(* ===== verification/RankingDemo.v ===== *)
(** * Rankings that run

    [ranking_create] over slab allocators, a concrete sequence of calls, and
    what the ranking does with a removal that it was never given. *)
From S2P Require Import Prelude Float Bigary Alloc Slab Wre WreTree WreHeap WrePut WreSpec Controller Tachanka TachankaSpec Ranking RankingSpec.
From Stdlib Require Import SpecFloat.
Local Open Scope Z_scope.

Section create.
Context (o o1 o2 : OS) (b1 b2 : Z).
Hypothesis grant1 : grants o1 b1.
Hypothesis grant2 : grants o2 b2.
Hypothesis mmap_fixed_ok : ∀ a n, @os_mmap_fixed o a n = true.
#[local] Existing Instance o.
#[local] Instance rlaws : NodeAllocLaws slab_world := slab_laws mmap_fixed_ok.

(** A new ranking is empty, with room for as many operations as a tree of
    nodes can hold. *)
Lemma create_rank_ok tree garbage agg k0 w n :
  tree ≠ NULL → Z.of_nat n <= WRE_ROOM →
  ∃ r, ranking_create_internal o1 o2 tree garbage agg k0 w = Ret r ∧ rank_ok n r ∧ ∀ h, amount r h = 0.
Proof using grant1 grant2.
  intros Ht Hn. unfold ranking_create_internal.
  destruct (create_ok (is_hotter_agg_hot ∅) o o1 b1 grant1 mmap_fixed_ok tree garbage n Ht Hn) as (tr & -> & Hrep).
  cbn [obind]. destruct (slab_init_default o2 b2 (World ∅ ∅) ∅ agg SIZEOF_AGG) as (w1 & -> & Hw1 & _); try done.
  cbn [obind Z.eqb c_assert]. eexists. split; [done|]. split; [|done].
  exists []. split; cbn; try done.
  - intros p v. split; [by intros []%elem_of_nil|by intros (x & Hx & _)].
  - by apply NoDup_nil_2.
  - eexists _, _. split; [exact Hw1|]. rewrite lookup_insert_eq. split; [done|].
    assert (Hle : WRE_ROOM <= BIGARY_DEFAULT_MAX / (SIZEOF_META + SIZEOF_AGG)) by done. lia.
  - by intros p [x Hx].
Qed.
End create.

#[local] Existing Instance kernel.
#[local] Instance demo_rank_laws : NodeAllocLaws slab_world := rlaws kernel (λ _ _, eq_refl).

Definition no_controller : ranking_controller := RankingController F64.zero F64.zero F64.zero F64.zero F64.zero.

#[local] Abbreviation demo_ranking :=
  (ranking_create_internal (kernel_at (2 ^ 40)) (kernel_at (2 ^ 41)) 8192 7 8200 no_controller F64.one).

Lemma demo_ranking_ok n : Z.of_nat n <= WRE_ROOM → ∃ r, demo_ranking = Ret r ∧ rank_ok n r ∧ ∀ h, amount r h = 0.
Proof.
  intros Hn. apply (create_rank_ok kernel _ _ (2 ^ 40) (2 ^ 41)); try done; by apply kernel_grants.
Qed.

Lemma ranking_refines_table_witness :
  ∃ r r', demo_ranking = Ret r ∧ run_rcall (λ x _, x) (RAdd F64.one 64) r = Ret r' ∧ rank_ok 4 r' ∧
    ∀ h, number h → amount r' h = spec_rcall (RAdd F64.one 64) (amount r) h.
Proof.
  destruct (demo_ranking_ok 5 ltac:(done)) as (r & Hnew & Hr & Ha).
  destruct (ranking_refines_table (λ x _, x) 4 (RAdd F64.one 64) r Hr) as (r' & Hrun & Hr' & Ha').
  - split; [done|]. by rewrite Ha.
  - by exists r, r'.
Defined.

(** Ten bytes at hotness 1, twenty at 2; a type of five bytes moves from 1 to
    the hotness its first touch gives it. *)
Definition sizes_by_hotness (r : ranking_t slab_world) : list (Z * spec_float) :=
  (λ x, (agg_size x, quantifiedHotness x)) <$> (map_to_list (aggs r)).*2.

Definition five_bytes : ttype :=
  TType 7 1 5 0 0 0 0 NULL NULL F64.one TIMESTAMP_NOT_SET (replicate 4 F64.zero).

Example ranking_run :
  (let! r := demo_ranking in
   let! r := ranking_add_internal r F64.one 10 in
   let! r := ranking_add_internal r (F64.of_Z 2) 20 in
   let! (r, ty) := ranking_touch_internal (λ _ _, F64.zero) r five_bytes 1000000000 (F64.of_Z 4) in
   let! r := ranking_remove_internal r F64.one 5 in
   Ret (list_to_set (sizes_by_hotness r).*1 : gset Z, f ty)) =
  Ret ({[20; 5]}, F64.add (F64.add (F64.add (F64.of_Z 4) (F64.mul (F64.div (F64.of_Z 953899645) (F64.of_Z (10 ^ 10))) (F64.of_Z 4)))
    (F64.mul (F64.div (F64.of_Z 949597036) (F64.of_Z (10 ^ 11))) (F64.of_Z 4)))
    (F64.mul (F64.div (F64.of_Z 949169617) (F64.of_Z (10 ^ 12))) (F64.of_Z 4))).
Proof. vm_compute. reflexivity. Qed.

(** ** Defects *)

(** Removing more than was added logs a message and wraps the size. *)
Example remove_too_much_wraps :
  (let! r := demo_ranking in
   let! r := ranking_add_internal r F64.one 10 in
   let! r := ranking_remove_internal r F64.one 11 in
   Ret (sizes_by_hotness r)) = Ret [(2 ^ 64 - 1, F64.one)].
Proof. vm_compute. reflexivity. Qed.

(** The used ratio is computed from the wanted one: it has no influence. *)
Example used_ratio_ignored (W : Type) (r : ranking_t W) ratio used used' :
  ranking_calculate_hot_threshold_dram_pmem_internal r ratio used =
  ranking_calculate_hot_threshold_dram_pmem_internal r ratio used'.
Proof. unfold ranking_calculate_hot_threshold_dram_pmem_internal. cbv zeta. exact eq_refl. Qed.

(** A timestamp before the last one gives a difference of almost [2^64]
    nanoseconds, not a failed assertion. *)
Example backward_timestamp_decays :
  (let! ty := ranking_touch_entry_internal (λ _ d, if F64.gtb d (F64.of_Z 1000000) then F64.zero else F64.one)
                (TType 7 1 5 0 0 0 1000 NULL NULL F64.one TIMESTAMP_NOT_SET (replicate 4 F64.one)) 999 F64.zero in
   Ret (f ty)) = Ret F64.zero.
Proof. vm_compute. reflexivity. Qed.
---
### [Your objective]
Give back, exactly as written, the stretch from the line with "tree ≠ NULL → Z.of_nat n <= WRE_ROOM →" through the line with "#[local] Existing Instance kernel.", and no other lines from the records above.

### [Solution]
  tree ≠ NULL → Z.of_nat n <= WRE_ROOM →
  ∃ r, ranking_create_internal o1 o2 tree garbage agg k0 w = Ret r ∧ rank_ok n r ∧ ∀ h, amount r h = 0.
Proof using grant1 grant2.
  intros Ht Hn. unfold ranking_create_internal.
  destruct (create_ok (is_hotter_agg_hot ∅) o o1 b1 grant1 mmap_fixed_ok tree garbage n Ht Hn) as (tr & -> & Hrep).
  cbn [obind]. destruct (slab_init_default o2 b2 (World ∅ ∅) ∅ agg SIZEOF_AGG) as (w1 & -> & Hw1 & _); try done.
  cbn [obind Z.eqb c_assert]. eexists. split; [done|]. split; [|done].
  exists []. split; cbn; try done.
  - intros p v. split; [by intros []%elem_of_nil|by intros (x & Hx & _)].
  - by apply NoDup_nil_2.
  - eexists _, _. split; [exact Hw1|]. rewrite lookup_insert_eq. split; [done|].
    assert (Hle : WRE_ROOM <= BIGARY_DEFAULT_MAX / (SIZEOF_META + SIZEOF_AGG)) by done. lia.
  - by intros p [x Hx].
Qed.
End create.

#[local] Existing Instance kernel.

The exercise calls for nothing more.